▽
(** X9. Under the primary key and the unique constraint of [favorites],
    [remove_favorite] on a product with a favorite row answers 204 and
    takes the rows of that product, and no other row, out of
    [favorites], the other tables being as before; a second call then
    raises 404.  On a product with no favorite row it raises 404
    "Favorite not found" and changes nothing. *)
Theorem remove_favorite_cases (db : Db) (product_id : Z) :
  NoDup (map FavoriteORM.id (favorites db)) ->
  NoDup (map FavoriteORM.product_id (favorites db)) ->
  let result := remove_favorite product_id db in
  (favorites_of db product_id = [] ->
   result = (HTTPException 404 "Favorite not found", db))
  /\ (favorites_of db product_id <> [] ->
      fst result = Response 204 tt
      /\ favorites (snd result)
         = filter (fun f => negb (FavoriteORM.product_id f =? product_id))
             (favorites db)
      /\ favorites_of (snd result) product_id = []
      /\ products (snd result) = products db
      /\ carts (snd result) = carts db
      /\ cart_items (snd result) = cart_items db
      /\ remove_favorite product_id (snd result)
         = (HTTPException 404 "Favorite not found", snd result)).
Proof.
  intros Hpk Huniq result. subst result.
  destruct (favorites_of db product_id) as [|f rest] eqn:Ef.
  - split; [|congruence]. intros _. unfold remove_favorite.
    now rewrite first_favorite_of, Ef.
  - split; [discriminate|]. intros _.
    assert (Hf : In f (favorites db) /\ FavoriteORM.product_id f = product_id)
      by (apply favorites_of_member; rewrite Ef; now left).
    destruct Hf as [Hin Hp].
    assert (E : filter
                  (fun g => negb (FavoriteORM.id g =? FavoriteORM.id f))
                  (favorites db)
                = filter
                    (fun g => negb (FavoriteORM.product_id g =? product_id))
                    (favorites db)).
    { apply filter_ext_in. intros g Hg. f_equal.
      destruct (Z.eqb_spec (FavoriteORM.id g) (FavoriteORM.id f)) as [e|n];
        destruct (Z.eqb_spec (FavoriteORM.product_id g) product_id) as [e'|n'];
        try reflexivity; exfalso.
      - apply n'. now rewrite (NoDup_map_inj _ _ g f Hpk Hg Hin e).
      - apply n. rewrite <- Hp in e'.
        now rewrite (NoDup_map_inj _ _ g f Huniq Hg Hin e'). }
    assert (R : remove_favorite product_id db
                = (Response 204 tt,
                   set_favorites db
                     (filter
                        (fun g =>
                           negb (FavoriteORM.product_id g =? product_id))
                        (favorites db)))).
    { unfold remove_favorite. rewrite first_favorite_of, Ef. cbn [hd_error].
      now rewrite E. }
    rewrite R. cbn [fst snd]. set (db' := set_favorites _ _).
    assert (Hgone : favorites_of db' product_id = []).
    { unfold favorites_of, db'. cbn [set_favorites favorites].
      apply filter_filter_negb. }
    split; [reflexivity|]. split; [reflexivity|]. split; [exact Hgone|].
    split; [reflexivity|]. split; [reflexivity|]. split; [reflexivity|].
    unfold remove_favorite. rewrite first_favorite_of, Hgone. reflexivity.
Qed.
△
● **Exercise aim**
Copy out the line holding "try reflexivity; exfalso.". Then copy every later line of the data, unchanged, through the last one.

● **Problem solution**
        try reflexivity; exfalso.
      - apply n'. now rewrite (NoDup_map_inj _ _ g f Hpk Hg Hin e).
      - apply n. rewrite <- Hp in e'.
        now rewrite (NoDup_map_inj _ _ g f Huniq Hg Hin e'). }
    assert (R : remove_favorite product_id db
                = (Response 204 tt,
                   set_favorites db
                     (filter
                        (fun g =>
                           negb (FavoriteORM.product_id g =? product_id))
                        (favorites db)))).
    { unfold remove_favorite. rewrite first_favorite_of, Ef. cbn [hd_error].
      now rewrite E. }
    rewrite R. cbn [fst snd]. set (db' := set_favorites _ _).
    assert (Hgone : favorites_of db' product_id = []).
    { unfold favorites_of, db'. cbn [set_favorites favorites].
      apply filter_filter_negb. }
    split; [reflexivity|]. split; [reflexivity|]. split; [exact Hgone|].
    split; [reflexivity|]. split; [reflexivity|]. split; [reflexivity|].
    unfold remove_favorite. rewrite first_favorite_of, Hgone. reflexivity.
Qed.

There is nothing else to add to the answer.